== Provided information

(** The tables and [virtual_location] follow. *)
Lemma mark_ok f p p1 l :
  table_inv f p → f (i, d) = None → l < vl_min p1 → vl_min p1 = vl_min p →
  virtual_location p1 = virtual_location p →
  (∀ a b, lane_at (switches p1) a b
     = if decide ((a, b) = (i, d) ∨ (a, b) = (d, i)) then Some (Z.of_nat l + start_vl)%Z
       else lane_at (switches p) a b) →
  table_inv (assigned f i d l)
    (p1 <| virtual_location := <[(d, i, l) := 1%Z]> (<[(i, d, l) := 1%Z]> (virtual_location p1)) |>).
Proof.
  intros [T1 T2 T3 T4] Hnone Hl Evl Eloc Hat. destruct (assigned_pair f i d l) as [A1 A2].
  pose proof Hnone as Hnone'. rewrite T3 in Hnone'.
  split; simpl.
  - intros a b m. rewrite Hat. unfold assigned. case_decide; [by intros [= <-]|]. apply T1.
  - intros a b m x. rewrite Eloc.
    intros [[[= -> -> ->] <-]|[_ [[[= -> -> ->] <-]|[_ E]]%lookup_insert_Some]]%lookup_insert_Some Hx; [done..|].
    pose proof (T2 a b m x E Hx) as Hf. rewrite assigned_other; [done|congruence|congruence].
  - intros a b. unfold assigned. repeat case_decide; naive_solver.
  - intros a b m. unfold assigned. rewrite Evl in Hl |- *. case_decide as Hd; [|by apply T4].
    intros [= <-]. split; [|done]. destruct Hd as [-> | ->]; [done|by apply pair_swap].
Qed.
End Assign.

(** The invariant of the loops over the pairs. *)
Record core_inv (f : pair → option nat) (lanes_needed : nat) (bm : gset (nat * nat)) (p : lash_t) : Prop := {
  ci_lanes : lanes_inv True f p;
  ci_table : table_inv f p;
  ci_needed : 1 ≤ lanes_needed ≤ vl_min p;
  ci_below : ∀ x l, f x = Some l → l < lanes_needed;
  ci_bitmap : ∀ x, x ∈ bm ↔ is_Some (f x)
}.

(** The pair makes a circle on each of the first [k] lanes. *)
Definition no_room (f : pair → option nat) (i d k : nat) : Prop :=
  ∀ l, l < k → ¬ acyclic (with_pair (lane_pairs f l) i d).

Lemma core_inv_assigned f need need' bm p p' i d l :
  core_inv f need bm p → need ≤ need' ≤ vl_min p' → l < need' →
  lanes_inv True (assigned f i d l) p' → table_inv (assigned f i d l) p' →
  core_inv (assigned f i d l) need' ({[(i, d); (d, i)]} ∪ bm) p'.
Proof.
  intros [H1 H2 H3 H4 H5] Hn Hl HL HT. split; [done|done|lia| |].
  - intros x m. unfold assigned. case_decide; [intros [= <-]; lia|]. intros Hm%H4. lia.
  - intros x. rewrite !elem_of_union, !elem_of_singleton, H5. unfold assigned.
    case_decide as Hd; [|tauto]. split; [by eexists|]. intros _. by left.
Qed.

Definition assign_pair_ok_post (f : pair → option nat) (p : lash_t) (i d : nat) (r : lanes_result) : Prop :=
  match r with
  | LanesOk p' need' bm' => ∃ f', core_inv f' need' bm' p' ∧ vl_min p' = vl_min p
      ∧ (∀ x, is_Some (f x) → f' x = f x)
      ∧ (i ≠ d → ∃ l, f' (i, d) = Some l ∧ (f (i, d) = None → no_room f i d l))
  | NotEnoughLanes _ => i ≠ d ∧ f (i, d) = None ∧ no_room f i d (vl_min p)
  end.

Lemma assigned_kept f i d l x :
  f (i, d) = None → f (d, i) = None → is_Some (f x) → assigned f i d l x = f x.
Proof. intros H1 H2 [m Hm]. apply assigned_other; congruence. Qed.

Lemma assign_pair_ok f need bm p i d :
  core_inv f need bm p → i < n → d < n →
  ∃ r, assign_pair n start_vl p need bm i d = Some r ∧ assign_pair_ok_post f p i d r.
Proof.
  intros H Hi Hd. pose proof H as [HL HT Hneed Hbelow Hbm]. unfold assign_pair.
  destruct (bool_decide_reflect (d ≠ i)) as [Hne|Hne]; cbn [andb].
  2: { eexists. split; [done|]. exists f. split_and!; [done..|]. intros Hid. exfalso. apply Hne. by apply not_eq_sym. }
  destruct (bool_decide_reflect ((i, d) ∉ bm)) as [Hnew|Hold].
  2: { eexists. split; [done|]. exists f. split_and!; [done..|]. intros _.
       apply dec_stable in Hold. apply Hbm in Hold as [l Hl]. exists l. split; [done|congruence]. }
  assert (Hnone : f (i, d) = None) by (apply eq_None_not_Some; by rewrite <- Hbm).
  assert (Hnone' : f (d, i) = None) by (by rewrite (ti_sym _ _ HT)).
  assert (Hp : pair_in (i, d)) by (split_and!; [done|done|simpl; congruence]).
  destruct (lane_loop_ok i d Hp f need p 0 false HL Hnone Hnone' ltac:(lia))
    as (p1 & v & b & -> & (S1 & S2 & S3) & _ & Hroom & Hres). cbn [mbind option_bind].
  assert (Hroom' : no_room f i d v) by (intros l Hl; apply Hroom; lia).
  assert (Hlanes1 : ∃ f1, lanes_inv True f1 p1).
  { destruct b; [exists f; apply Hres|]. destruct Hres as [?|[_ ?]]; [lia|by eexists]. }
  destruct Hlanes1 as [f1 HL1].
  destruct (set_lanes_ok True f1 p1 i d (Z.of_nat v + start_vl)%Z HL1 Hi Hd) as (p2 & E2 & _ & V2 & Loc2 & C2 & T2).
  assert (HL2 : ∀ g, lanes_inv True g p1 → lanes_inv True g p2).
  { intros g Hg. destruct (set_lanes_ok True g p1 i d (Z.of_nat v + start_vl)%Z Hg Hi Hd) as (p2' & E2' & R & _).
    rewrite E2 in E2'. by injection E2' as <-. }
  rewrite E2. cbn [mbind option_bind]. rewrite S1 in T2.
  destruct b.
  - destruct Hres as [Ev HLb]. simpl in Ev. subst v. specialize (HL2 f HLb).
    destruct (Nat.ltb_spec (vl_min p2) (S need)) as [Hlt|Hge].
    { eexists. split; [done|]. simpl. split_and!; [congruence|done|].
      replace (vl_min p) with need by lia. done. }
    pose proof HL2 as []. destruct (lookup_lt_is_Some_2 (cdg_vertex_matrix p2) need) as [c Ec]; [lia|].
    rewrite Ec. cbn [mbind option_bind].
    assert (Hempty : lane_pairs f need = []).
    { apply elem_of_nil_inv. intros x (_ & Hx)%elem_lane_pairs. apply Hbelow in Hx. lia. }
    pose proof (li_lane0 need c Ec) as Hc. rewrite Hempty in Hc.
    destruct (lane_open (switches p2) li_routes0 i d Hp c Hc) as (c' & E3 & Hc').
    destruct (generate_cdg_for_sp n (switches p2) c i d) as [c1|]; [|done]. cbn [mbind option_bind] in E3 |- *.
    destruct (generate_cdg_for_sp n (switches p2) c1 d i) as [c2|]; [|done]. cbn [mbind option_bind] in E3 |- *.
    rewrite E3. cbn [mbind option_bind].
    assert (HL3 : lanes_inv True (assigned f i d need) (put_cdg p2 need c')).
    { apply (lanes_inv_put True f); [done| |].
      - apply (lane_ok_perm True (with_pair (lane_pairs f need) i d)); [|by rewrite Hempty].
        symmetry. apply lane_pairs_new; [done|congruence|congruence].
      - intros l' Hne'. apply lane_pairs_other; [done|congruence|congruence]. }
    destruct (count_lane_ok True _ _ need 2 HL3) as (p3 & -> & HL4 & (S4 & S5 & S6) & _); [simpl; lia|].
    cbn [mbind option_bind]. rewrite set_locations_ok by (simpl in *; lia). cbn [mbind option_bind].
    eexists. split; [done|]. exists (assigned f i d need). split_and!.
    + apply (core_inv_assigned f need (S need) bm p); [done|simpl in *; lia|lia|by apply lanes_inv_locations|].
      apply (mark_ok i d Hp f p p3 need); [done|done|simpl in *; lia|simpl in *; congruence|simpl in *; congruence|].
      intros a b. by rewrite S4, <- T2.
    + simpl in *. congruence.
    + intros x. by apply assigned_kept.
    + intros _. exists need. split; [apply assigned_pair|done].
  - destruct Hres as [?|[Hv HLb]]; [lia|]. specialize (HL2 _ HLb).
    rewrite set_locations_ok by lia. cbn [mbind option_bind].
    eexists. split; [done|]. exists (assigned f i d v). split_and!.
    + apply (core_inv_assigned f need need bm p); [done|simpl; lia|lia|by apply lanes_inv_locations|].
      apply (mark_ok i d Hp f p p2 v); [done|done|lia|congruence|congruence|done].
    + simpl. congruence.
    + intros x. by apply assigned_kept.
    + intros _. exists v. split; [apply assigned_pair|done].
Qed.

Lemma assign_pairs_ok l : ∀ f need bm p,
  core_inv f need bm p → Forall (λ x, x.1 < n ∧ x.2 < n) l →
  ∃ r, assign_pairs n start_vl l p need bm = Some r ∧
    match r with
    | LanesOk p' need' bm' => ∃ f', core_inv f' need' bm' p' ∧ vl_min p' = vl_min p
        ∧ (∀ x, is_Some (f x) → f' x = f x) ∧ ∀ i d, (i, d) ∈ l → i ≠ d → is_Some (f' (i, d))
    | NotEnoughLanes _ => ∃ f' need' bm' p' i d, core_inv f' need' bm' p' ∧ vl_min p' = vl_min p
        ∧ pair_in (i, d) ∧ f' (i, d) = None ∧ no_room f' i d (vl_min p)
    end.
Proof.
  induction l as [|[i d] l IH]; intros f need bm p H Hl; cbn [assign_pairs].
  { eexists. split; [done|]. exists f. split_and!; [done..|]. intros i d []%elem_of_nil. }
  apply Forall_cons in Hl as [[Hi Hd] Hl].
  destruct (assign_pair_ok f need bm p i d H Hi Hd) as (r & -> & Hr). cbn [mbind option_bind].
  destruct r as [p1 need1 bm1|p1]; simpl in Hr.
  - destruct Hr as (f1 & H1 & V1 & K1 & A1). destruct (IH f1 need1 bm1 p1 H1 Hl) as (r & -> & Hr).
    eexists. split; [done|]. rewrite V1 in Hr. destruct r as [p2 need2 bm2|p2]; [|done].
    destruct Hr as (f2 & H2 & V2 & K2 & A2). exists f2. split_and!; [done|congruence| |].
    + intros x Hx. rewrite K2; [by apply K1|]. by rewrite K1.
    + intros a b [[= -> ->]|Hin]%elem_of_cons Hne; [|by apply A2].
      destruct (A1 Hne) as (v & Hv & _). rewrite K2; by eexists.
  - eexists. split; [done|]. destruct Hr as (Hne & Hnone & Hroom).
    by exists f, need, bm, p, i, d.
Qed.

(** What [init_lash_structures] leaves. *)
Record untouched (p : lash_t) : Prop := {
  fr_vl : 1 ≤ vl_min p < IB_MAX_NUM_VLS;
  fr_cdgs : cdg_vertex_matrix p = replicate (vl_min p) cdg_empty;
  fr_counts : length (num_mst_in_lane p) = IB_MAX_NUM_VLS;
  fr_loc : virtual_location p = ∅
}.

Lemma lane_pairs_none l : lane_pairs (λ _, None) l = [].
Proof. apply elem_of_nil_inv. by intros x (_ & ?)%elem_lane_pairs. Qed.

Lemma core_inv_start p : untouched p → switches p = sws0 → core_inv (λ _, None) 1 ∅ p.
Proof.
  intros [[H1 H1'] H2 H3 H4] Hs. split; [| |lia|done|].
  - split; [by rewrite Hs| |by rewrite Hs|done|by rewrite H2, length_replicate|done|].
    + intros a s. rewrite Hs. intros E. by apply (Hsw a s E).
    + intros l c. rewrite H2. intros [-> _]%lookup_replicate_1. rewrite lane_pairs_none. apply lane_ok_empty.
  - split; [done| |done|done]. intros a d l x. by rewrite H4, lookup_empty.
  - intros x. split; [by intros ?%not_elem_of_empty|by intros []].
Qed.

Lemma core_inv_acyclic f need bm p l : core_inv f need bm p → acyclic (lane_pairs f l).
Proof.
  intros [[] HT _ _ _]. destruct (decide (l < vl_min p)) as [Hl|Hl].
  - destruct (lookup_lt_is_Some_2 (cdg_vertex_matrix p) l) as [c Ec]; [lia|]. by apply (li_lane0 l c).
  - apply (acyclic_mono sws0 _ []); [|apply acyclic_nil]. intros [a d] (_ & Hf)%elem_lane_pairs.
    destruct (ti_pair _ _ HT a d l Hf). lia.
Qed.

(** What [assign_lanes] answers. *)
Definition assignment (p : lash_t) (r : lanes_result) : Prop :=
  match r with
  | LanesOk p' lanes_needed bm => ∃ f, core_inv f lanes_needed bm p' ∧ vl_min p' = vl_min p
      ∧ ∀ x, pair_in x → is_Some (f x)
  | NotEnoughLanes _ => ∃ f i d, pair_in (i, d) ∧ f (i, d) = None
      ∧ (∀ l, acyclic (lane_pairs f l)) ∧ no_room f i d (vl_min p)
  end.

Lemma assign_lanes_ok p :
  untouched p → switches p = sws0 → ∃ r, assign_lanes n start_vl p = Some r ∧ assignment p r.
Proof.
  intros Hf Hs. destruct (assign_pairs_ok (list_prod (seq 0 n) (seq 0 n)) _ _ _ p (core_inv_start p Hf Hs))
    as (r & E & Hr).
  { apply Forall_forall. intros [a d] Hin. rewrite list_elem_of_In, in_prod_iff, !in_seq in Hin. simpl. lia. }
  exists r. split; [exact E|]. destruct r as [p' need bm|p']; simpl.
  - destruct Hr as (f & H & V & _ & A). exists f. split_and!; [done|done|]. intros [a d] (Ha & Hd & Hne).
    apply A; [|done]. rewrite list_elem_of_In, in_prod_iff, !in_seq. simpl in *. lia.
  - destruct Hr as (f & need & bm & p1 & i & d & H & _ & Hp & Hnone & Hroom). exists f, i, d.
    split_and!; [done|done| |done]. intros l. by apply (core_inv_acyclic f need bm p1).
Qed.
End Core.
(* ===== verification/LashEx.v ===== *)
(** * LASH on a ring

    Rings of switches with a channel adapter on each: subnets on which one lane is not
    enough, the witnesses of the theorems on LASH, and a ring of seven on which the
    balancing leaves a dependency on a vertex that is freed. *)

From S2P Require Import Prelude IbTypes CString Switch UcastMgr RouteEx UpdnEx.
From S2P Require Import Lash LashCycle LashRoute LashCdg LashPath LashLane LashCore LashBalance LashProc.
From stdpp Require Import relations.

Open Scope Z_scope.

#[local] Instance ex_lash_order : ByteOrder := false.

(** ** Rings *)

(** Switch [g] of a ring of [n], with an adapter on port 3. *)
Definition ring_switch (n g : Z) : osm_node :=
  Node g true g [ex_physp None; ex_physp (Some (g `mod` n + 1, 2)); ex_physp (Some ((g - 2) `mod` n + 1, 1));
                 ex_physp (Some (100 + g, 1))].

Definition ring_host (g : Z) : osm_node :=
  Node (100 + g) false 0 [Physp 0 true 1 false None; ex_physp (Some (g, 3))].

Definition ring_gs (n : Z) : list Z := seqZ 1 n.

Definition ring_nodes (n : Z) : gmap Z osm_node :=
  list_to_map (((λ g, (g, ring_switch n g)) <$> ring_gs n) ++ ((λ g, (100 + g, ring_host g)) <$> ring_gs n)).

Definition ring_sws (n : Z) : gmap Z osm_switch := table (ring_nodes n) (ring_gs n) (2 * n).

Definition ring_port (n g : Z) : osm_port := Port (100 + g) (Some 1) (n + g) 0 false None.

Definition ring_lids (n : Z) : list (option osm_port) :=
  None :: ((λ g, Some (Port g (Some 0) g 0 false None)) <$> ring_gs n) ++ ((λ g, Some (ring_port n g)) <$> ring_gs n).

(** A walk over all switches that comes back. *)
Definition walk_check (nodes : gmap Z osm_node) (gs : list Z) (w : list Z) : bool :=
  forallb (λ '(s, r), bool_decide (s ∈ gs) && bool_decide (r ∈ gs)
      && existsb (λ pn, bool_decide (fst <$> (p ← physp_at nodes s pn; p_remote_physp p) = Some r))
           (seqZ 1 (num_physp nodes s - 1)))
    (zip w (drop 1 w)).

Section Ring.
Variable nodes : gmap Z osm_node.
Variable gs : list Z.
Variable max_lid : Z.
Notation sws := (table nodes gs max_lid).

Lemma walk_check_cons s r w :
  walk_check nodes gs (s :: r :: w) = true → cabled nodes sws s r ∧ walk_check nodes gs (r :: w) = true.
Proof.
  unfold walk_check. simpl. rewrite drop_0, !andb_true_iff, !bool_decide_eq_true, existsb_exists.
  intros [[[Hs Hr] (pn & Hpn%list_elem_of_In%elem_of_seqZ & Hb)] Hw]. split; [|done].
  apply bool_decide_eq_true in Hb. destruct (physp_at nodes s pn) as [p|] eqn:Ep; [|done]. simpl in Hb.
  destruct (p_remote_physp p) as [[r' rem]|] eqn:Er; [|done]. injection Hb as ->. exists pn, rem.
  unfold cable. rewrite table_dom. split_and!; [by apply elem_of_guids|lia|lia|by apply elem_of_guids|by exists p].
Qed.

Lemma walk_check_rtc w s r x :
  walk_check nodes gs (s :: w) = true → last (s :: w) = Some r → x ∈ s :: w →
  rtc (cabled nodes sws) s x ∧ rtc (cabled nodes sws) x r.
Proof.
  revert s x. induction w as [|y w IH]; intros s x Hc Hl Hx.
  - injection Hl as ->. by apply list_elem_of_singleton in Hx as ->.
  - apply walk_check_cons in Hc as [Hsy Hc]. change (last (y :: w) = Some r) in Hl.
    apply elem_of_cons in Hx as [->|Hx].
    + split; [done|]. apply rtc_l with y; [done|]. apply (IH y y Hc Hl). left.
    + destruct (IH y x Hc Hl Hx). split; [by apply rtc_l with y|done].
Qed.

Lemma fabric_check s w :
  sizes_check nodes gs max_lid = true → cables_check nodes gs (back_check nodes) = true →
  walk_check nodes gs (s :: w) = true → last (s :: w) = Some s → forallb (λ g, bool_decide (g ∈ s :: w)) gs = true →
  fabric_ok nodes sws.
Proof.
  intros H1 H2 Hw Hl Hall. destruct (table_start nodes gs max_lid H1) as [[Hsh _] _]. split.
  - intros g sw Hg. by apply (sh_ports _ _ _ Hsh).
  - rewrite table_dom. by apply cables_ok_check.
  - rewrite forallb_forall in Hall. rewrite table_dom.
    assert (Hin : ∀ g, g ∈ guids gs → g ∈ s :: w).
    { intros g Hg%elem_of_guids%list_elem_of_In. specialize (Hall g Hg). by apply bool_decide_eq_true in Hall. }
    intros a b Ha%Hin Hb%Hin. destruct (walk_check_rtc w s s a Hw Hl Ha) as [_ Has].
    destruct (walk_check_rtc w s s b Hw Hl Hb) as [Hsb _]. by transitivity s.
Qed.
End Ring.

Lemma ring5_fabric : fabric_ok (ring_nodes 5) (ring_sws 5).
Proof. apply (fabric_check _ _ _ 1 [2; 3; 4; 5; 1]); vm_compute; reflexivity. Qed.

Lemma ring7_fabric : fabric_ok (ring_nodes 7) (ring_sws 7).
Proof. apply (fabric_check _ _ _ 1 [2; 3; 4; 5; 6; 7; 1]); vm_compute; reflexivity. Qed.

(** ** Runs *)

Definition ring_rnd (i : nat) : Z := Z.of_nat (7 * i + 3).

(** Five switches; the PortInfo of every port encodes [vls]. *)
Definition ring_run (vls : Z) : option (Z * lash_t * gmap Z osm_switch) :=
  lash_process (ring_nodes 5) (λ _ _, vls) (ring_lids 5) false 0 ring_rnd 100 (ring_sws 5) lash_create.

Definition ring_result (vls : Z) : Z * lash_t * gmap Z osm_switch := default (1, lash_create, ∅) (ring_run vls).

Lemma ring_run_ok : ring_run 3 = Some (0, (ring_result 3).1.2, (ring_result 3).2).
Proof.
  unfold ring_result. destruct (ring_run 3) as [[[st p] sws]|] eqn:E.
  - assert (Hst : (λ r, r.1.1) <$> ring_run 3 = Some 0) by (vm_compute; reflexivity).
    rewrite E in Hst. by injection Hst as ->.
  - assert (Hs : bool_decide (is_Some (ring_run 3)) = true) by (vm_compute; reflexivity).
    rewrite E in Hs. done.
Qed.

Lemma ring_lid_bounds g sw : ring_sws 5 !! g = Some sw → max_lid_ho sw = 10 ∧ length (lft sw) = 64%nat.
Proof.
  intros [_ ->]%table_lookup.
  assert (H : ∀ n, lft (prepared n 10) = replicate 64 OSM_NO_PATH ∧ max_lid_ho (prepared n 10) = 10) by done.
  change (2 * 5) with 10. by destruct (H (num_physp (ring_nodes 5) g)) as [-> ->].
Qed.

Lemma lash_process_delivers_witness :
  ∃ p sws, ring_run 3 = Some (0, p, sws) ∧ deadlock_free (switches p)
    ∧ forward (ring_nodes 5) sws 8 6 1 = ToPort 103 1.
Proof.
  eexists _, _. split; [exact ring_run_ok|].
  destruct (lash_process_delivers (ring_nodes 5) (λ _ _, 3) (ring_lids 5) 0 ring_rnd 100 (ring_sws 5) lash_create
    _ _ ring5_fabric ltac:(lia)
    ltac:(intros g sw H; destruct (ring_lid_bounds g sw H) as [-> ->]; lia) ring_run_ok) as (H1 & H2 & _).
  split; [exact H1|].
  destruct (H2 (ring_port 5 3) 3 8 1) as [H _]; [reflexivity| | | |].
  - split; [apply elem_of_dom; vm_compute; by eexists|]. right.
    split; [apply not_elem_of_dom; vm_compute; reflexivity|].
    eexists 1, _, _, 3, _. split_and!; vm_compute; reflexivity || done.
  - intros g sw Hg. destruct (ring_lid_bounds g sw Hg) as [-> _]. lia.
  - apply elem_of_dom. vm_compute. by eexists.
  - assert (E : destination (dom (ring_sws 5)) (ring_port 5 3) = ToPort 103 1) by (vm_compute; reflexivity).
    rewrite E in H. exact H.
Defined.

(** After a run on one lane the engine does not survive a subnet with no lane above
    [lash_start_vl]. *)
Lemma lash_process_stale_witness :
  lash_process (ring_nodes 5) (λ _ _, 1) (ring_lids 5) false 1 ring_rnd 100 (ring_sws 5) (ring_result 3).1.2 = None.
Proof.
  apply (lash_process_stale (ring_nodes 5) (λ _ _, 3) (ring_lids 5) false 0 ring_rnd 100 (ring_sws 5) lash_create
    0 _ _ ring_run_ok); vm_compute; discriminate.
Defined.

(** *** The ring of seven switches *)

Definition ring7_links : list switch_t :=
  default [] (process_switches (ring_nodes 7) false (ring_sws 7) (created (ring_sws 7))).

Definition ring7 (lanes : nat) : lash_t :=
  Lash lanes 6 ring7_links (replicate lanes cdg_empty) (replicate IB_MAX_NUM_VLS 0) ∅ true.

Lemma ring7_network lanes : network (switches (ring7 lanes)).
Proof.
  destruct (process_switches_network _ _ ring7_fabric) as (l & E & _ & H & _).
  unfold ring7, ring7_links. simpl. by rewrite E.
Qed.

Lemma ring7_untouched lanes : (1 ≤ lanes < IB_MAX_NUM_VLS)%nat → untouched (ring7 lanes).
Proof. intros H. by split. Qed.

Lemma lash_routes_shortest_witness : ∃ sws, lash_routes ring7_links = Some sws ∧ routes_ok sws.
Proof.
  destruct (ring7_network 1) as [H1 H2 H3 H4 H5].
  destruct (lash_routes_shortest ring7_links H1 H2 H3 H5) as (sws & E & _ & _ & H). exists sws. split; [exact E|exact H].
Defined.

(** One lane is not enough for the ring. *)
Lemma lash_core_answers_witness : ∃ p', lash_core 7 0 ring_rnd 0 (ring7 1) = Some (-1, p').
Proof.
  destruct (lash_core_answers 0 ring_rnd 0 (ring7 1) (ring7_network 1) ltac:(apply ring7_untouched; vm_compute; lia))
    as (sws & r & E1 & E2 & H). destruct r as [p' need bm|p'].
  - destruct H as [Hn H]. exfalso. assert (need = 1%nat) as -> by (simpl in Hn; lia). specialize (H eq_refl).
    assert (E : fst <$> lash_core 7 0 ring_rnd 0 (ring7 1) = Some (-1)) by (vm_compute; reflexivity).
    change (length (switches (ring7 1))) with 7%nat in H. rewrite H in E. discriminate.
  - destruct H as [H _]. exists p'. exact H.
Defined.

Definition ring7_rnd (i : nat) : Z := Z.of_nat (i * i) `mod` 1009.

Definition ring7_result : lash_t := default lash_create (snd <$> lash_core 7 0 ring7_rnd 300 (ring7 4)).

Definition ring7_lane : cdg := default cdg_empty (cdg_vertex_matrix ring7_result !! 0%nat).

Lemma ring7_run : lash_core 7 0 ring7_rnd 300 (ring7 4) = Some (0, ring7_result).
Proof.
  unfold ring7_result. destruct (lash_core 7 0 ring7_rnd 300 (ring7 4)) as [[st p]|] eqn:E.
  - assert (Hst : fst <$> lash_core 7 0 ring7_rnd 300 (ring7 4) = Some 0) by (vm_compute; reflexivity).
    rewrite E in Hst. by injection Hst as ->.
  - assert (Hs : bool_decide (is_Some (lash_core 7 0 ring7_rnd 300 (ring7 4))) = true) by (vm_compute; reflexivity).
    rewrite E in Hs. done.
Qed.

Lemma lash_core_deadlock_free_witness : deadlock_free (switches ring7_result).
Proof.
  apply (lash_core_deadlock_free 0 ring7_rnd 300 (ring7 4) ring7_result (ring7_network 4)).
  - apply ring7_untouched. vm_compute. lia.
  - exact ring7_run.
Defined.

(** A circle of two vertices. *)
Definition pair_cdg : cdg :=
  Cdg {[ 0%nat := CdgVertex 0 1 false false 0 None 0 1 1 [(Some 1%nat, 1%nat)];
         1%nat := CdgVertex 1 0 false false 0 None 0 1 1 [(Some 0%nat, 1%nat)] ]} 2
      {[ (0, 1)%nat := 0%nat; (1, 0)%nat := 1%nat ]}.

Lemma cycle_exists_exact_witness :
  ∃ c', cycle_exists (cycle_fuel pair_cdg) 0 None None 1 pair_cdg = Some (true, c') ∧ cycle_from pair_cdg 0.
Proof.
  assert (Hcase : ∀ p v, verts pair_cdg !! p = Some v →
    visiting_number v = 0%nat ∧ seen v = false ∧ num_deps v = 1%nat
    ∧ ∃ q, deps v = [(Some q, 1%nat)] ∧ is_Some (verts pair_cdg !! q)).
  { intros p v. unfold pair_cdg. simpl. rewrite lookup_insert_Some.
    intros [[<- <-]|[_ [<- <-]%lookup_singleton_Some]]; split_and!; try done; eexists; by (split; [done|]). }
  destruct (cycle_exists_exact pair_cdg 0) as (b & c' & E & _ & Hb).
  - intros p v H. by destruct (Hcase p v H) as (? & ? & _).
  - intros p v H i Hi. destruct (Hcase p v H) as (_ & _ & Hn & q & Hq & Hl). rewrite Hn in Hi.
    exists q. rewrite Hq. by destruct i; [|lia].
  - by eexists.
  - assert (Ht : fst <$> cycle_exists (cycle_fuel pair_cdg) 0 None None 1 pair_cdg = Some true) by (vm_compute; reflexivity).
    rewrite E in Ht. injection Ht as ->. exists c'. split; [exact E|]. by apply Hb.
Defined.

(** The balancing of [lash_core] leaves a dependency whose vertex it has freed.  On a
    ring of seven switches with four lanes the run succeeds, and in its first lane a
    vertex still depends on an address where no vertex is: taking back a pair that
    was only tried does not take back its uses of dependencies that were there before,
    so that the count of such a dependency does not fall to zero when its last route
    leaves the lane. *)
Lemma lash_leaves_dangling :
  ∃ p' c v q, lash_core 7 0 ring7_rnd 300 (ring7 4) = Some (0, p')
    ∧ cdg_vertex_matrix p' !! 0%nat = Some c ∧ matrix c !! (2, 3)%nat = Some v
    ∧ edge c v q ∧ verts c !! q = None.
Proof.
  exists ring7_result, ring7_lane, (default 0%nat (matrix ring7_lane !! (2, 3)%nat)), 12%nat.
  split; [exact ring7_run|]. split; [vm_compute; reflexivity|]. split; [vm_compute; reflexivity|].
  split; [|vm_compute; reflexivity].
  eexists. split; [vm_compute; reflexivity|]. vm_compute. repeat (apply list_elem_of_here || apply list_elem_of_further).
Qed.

====

> **Work order**
Please filter the entries for the word "CdgVertex" and copy the lines that have it.

> **Exercise solution**
  Cdg {[ 0%nat := CdgVertex 0 1 false false 0 None 0 1 1 [(Some 1%nat, 1%nat)];
         1%nat := CdgVertex 1 0 false false 0 None 0 1 1 [(Some 0%nat, 1%nat)] ]} 2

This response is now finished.